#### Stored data
(** ** No vehicles *)

Lemma asignar_todas_nil (l : list tienda) : asignar_todas l [] = [].
Proof.
  unfold asignar_todas. induction l as [| t l IH]; simpl; [reflexivity |].
  exact IH.
Qed.

Lemma optimizar_sin_vehiculos (ts : list tienda) :
  optimizarRutasBasico ts [] = [].
Proof.
  unfold optimizarRutasBasico, rutas_desde. cbn [List.map].
  rewrite asignar_todas_nil. reflexivity.
Qed.


(** ** Every store is assigned at most once *)

Lemma asignadas_cons (r : ruta) (rs : list ruta) :
  asignadas (r :: rs) = tiendas r ++ asignadas rs.
Proof. reflexivity. Qed.

(** One pass of the inner loop either changes nothing or adds the store to
    the stores assigned so far. *)
Lemma asignar_asignadas (t : tienda) (rs : list ruta) :
  asignar t rs = rs
  \/ Permutation (asignadas (asignar t rs)) (t :: asignadas rs).
Proof.
  induction rs as [| r rs IH]; simpl.
  - left. reflexivity.
  - destruct (cabe r t).
    + right. rewrite !asignadas_cons. cbn [cargar tiendas].
      rewrite <- List.app_assoc. cbn [List.app].
      apply Permutation_sym.
      apply (Permutation_middle (tiendas r) (asignadas rs) t).
    + destruct IH as [IH | IH].
      * left. rewrite IH. reflexivity.
      * right. rewrite !asignadas_cons.
        eapply perm_trans; [apply Permutation_app_head; exact IH |].
        apply Permutation_sym.
        apply (Permutation_middle (tiendas r) (asignadas rs) t).
Qed.

Lemma asignar_todas_asignadas (l : list tienda) :
  forall rs,
    exists rest,
      Permutation (asignadas (asignar_todas l rs) ++ rest)
                  (asignadas rs ++ l).
Proof.
  unfold asignar_todas.
  induction l as [| t l IH]; intros rs; cbn [fold_left].
  - exists []. reflexivity.
  - destruct (IH (asignar t rs)) as [rest Hrest].
    destruct (asignar_asignadas t rs) as [E | Hp].
    + rewrite E in *. exists (t :: rest).
      eapply perm_trans; [apply Permutation_sym, Permutation_middle |].
      eapply perm_trans; [apply perm_skip; exact Hrest |].
      apply Permutation_middle.
    + exists rest.
      eapply perm_trans; [exact Hrest |].
      eapply perm_trans; [apply Permutation_app_tail; exact Hp |].
      cbn [List.app]. apply Permutation_middle.
Qed.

#### Assignment
Above are the records; from them, give again exactly the lines from the one containing "rewrite <- List.app_assoc." through the one containing "eapply perm_trans; [apply Permutation_app_tail;", both included.

#### Result of the task
      rewrite <- List.app_assoc. cbn [List.app].
      apply Permutation_sym.
      apply (Permutation_middle (tiendas r) (asignadas rs) t).
    + destruct IH as [IH | IH].
      * left. rewrite IH. reflexivity.
      * right. rewrite !asignadas_cons.
        eapply perm_trans; [apply Permutation_app_head; exact IH |].
        apply Permutation_sym.
        apply (Permutation_middle (tiendas r) (asignadas rs) t).
Qed.

Lemma asignar_todas_asignadas (l : list tienda) :
  forall rs,
    exists rest,
      Permutation (asignadas (asignar_todas l rs) ++ rest)
                  (asignadas rs ++ l).
Proof.
  unfold asignar_todas.
  induction l as [| t l IH]; intros rs; cbn [fold_left].
  - exists []. reflexivity.
  - destruct (IH (asignar t rs)) as [rest Hrest].
    destruct (asignar_asignadas t rs) as [E | Hp].
    + rewrite E in *. exists (t :: rest).
      eapply perm_trans; [apply Permutation_sym, Permutation_middle |].
      eapply perm_trans; [apply perm_skip; exact Hrest |].
      apply Permutation_middle.
    + exists rest.
      eapply perm_trans; [exact Hrest |].
      eapply perm_trans; [apply Permutation_app_tail; exact Hp |].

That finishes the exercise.